Considering these results (no superior effect on OS of TKIs over chemotherapy in mutated patients, contrasting with a marked beneficial effect on PFS), studies of longer duration, perhaps with a different design (run-in phase of fixed duration with a TKI for all mutated patients, followed by randomization between chemotherapy and prolonged TKI before the appearance of a resistance to TKI therapy) should be undertaken. Future studies should compare various TKIs, such as the LUX-Lung 7 study, a head-t- head phase IIb trial comparing afatinib with gefitinib in first line treatment of mutated lung adenocarcinomas.

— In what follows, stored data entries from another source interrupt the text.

(** [Sample.signed_raw] with the hex digits of its percent escapes in
    lower case: another text of the same payload. *)
Definition escapes_raw : jsstring :=
  str "auth_date=1700000000&query_id=AA&user=%7b%22id%22%3a1%7d&hash=7d8d236aa74c0791334dcc4648406257f0493de6487e540b7a339d3fa1900150".

End Tampered.

(* ================================================================== *)
(** * Part II: properties                                              *)
(* ================================================================== *)

(** ** The platform functions on known values *)

Example sha256_abc :
  toHex (SHA256.sha256 (str "abc"))
  = str "ba7816bf8f01cfea414140de5dae2223b00361a396177a9cb410ff61f20015ad".
Proof. vm_compute. reflexivity. Qed.

Example hmac_rfc4231_case_2 :
  hmacHex (str "Jefe") (str "what do ya want for nothing?")
  = str "5bdcc146bf60754e6a042426089575c75a003f089d2739839dec58b964ec3843".
Proof. vm_compute. reflexivity. Qed.

Example URLSearchParams_decodes :
  new_URLSearchParams (str "?a=1&&b&=c&a=%zz+x%41&%E2%82%AC=%C0")
  = [ (str "a", str "1"); (str "b", []); ([], str "c");
      (str "a", str "%zz xA"); ([0x20AC], [0xFFFD]) ].
Proof. vm_compute. reflexivity. Qed.

Example JSON_parse_object :
  JSON_parse (quoted " { 'a' : [1, 2.50e-3, true, null, 'x\u0041'], 'a' : {} } ")
  = Some (VObj [(str "a", VObj [])])
  /\ JSON_parse (quoted "[1, 2.50e-3, 'x\u0041']")
      = Some (VArr [VNum (Num 1 0); VNum (Num 250 (-5)); VStr (str "xA")])
  /\ JSON_parse (quoted "{'id':1,}") = None.
Proof. vm_compute. repeat split. Qed.
(** * Tic-Tac-Toe client: the session view-model of [src/app/page.tsx] and of
    its sibling revision [src/unnamed/part_000]

    The two source files are two revisions of the same React page.  Each one
    is embedded in a module of its own ([Page] and [Part000]); the values,
    the effects and the host functions they share come first.

    How the page is modelled.
    - The [useState] cells are the fields of a record [View]; a setter
      writes one field.  The values are the untyped values the JavaScript
      handles at run time: the TypeScript annotations are not checked when a
      reply is read.
    - [makeMove] and [startNewGame] are computations in a monad of state and
      exceptions.  A call is run to its end against the answer its one
      request gets ([FetchOutcome]); two calls in flight together are not
      interleaved, and [loading] is read from the state at the call.
    - What the browser provides and the page only calls -- [fetch],
      [response.json()], [JSON.parse], the messages of the errors it throws
      -- is a parameter: the answer of the network and a [Host].  A reference
      host with a JSON parser is given to run the page on concrete replies.
    - Rendering is what decides the interaction: which buttons exist and
      which are disabled. *)

From Stdlib Require Import String Ascii ZArith List Bool Lia.
From Stdlib Require Import DecimalString DecimalPos DecimalN DecimalZ.
Import ListNotations.
Local Open Scope string_scope.
Local Open Scope Z_scope.
Set Warnings "-register-all".

(** ** JavaScript values

    What [response.json()] and [JSON.parse] produce, plus [undefined], which
    a property read yields for an absent property.  Numbers are the integers
    (board positions, move counts and HTTP status codes are all the numbers
    the page handles), each held by its value; where the page computes with
    one, in [getPositionCoords], the rounding of doubles is written out.  An
    object is the list of its own properties in insertion order. *)

Inductive JSValue : Type :=
| JUndefined
| JNull
| JBool (b : bool)
| JNum (n : Z)
| JStr (s : string)
| JArr (items : list JSValue)
| JObj (fields : list (string * JSValue)).

(** Induction on a value that reaches the elements of an array and the
    properties of an object. *)
Section JSValue_induction.
Variable P : JSValue -> Prop.
Hypothesis P_undefined : P JUndefined.
Hypothesis P_null : P JNull.
Hypothesis P_bool : forall b, P (JBool b).
Hypothesis P_num : forall n, P (JNum n).
Hypothesis P_str : forall s, P (JStr s).
Hypothesis P_arr : forall items, Forall P items -> P (JArr items).
Hypothesis P_obj :
  forall fields, Forall (fun kv => P (snd kv)) fields -> P (JObj fields).

Fixpoint JSValue_nested_ind (v : JSValue) : P v :=
  match v with
  | JUndefined => P_undefined
  | JNull => P_null
  | JBool b => P_bool b
  | JNum n => P_num n
  | JStr s => P_str s
  | JArr items =>
      P_arr items
        ((fix all (l : list JSValue) : Forall P l :=
            match l with
            | [] => Forall_nil P
            | x :: rest => Forall_cons x (JSValue_nested_ind x) (all rest)
            end) items)
  | JObj fields =>
      P_obj fields
        ((fix all (l : list (string * JSValue))
            : Forall (fun kv => P (snd kv)) l :=
            match l with
            | [] => Forall_nil _
            | (k, x) :: rest =>
                Forall_cons (k, x) (JSValue_nested_ind x) (all rest)
            end) fields)
  end.
End JSValue_induction.

(** ToBoolean: what [if (v)], [v && w], [v || w] and JSX [{v && ...}] test. *)
Definition truthy (v : JSValue) : bool :=
  match v with
  | JUndefined | JNull => false
  | JBool b => b
  | JNum n => negb (n =? 0)
  | JStr s => negb (s =? "")%string
  | JArr _ | JObj _ => true
  end.

(** [v === 'literal'] for a string literal. *)
Definition is_string (v : JSValue) (literal : string) : bool :=
  match v with
  | JStr s => (s =? literal)%string
  | _ => false
  end.

(** [a || b] where [b] is a constant. *)
Definition or_else (a b : JSValue) : JSValue :=
  if truthy a then a else b.

Fixpoint own_property (k : string) (fields : list (string * JSValue)) : JSValue :=
  match fields with
  | [] => JUndefined
  | (k', v) :: rest => if (k' =? k)%string then v else own_property k rest
  end.

(** [v.k] for the property names the page reads ([success], [response],
    [error], [status], [game_state], [game_status], [message], [winner],
    [board], [available_moves]): none of them is inherited from a prototype,
    an array index or [length], so a boolean, a number, a string and an array
    answer [undefined].  [None] is the [TypeError] of reading a property of
    [null] or [undefined]. *)
Definition member (v : JSValue) (k : string) : option JSValue :=
  match v with
  | JUndefined | JNull => None
  | JObj fields => Some (own_property k fields)
  | JBool _ | JNum _ | JStr _ | JArr _ => Some JUndefined
  end.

Together, exon 19 deletions and punctual mutation L858R located inside exon 21 represent 85 % of all EGFR mutations and confer a major sensitivity of tumour cells to TKIs [26]. More generally, all kinds of mutations do not confer the same sensitivity to TKIs. Some mutations confer a resistance to TKIs. Actually, tumours from patients treated with gefitinib or erlotinib may present a secondary resistance to these TKIs, possibly related to the T790M mutation inside exon 20. This later mutation is present in about 50 % of patients with acquired resistance to TKIs [27]. The occurrence of this mutation is probably related to selection pressure since it is rarely detected in naive patients. Another mutation conferring resistance to TKIs is D761Y mutation in exon 19, although much more frequently found than T790M [27]. Punctual insertions in exon 20 are also associated with poorer responses to TKIs. A recent study confirmed that sensitivity of tumour cells to TKIs varies greatly with the kind of mutation and that some mutations confer a modified sensitivity to erlotinib or gefitinib [28]. For both LUX-Lung 3 and LUX-Lung 6 studies, results were better in the Del19 subgroup. Therefore, the effects of TKIs should be studied more specifically in the various kinds of EGFR mutations.

5 Conclusion

The present MA shows no benefit on OS of first-line TKIs monotherapy compared with first-line chemotherapy in NSCLC. However, afatinib shows promising results in del19 patients. In EGFR-mutated patients, TKIs should be prescribed as first line therapy due to a better safety profile. Ongoing studies aim to compare the effects of various TKIs in order to determine the best therapeutic option. In wild-type patients or patients with unknown mutational status, first-line treatment should be chemotherapy.